### Task
Each line below must be printed exactly as it stands.

##### Data shown

Lemma main_start_ok : wp (main_start defaultpath vtenv args) start_outcome zero_server w0.
Proof.
  assert (Hz : released zero_server) by done.
  unfold main_start. wp_step.
  apply (wp_mono _ (fun res s' w' => s' = zero_server /\
    parse_options args (default_settings defaultpath) zero_server w0 = Done (res, zero_server, w'))).
  { unfold wp. pose proof (parse_options_silent args (default_settings defaultpath) zero_server w0) as Hs.
    revert Hs. unfold wp. destruct (parse_options _ _ zero_server w0) as [[[res s1] w1]| | |]; [|done..].
    by intros [-> _]. }
  intros res ? w1 [-> Hres]. destruct res as [o|ret]; [|wp_steps; split; [done|left; eauto]].
  assert (Haway : forall w', occupied -> wp (mret (Exited 1)) start_outcome zero_server w').
  { intros w' Ho. wp_steps. split; [done|]. right. auto. }
  wp_step. apply clear_socket_path_ok; [by apply Haway|]. intros w2. cbn [negb]. wp_step.
  destruct (control_socket_path o) as [path|]; [|wp_steps; apply main_up_ok].
  apply clear_socket_path_ok; [by apply Haway|]. intros w3. apply main_up_ok.
Qed.

End Outcome.

End Start.

(** ** The turns of the loop *)

Section Turns.
Context `{K : Kernel} `{Kok : !KernelOk}.
Implicit Types (s : server) (w : sys) (o : settings).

##########

### Solution for this problem
Lemma main_start_ok : wp (main_start defaultpath vtenv args) start_outcome zero_server w0.
Proof.
  assert (Hz : released zero_server) by done.
  unfold main_start. wp_step.
  apply (wp_mono _ (fun res s' w' => s' = zero_server /\
    parse_options args (default_settings defaultpath) zero_server w0 = Done (res, zero_server, w'))).
  { unfold wp. pose proof (parse_options_silent args (default_settings defaultpath) zero_server w0) as Hs.
    revert Hs. unfold wp. destruct (parse_options _ _ zero_server w0) as [[[res s1] w1]| | |]; [|done..].
    by intros [-> _]. }
  intros res ? w1 [-> Hres]. destruct res as [o|ret]; [|wp_steps; split; [done|left; eauto]].
  assert (Haway : forall w', occupied -> wp (mret (Exited 1)) start_outcome zero_server w').
  { intros w' Ho. wp_steps. split; [done|]. right. auto. }
  wp_step. apply clear_socket_path_ok; [by apply Haway|]. intros w2. cbn [negb]. wp_step.
  destruct (control_socket_path o) as [path|]; [|wp_steps; apply main_up_ok].
  apply clear_socket_path_ok; [by apply Haway|]. intros w3. apply main_up_ok.
Qed.

End Outcome.

End Start.

(** ** The turns of the loop *)

Section Turns.
Context `{K : Kernel} `{Kok : !KernelOk}.
Implicit Types (s : server) (w : sys) (o : settings).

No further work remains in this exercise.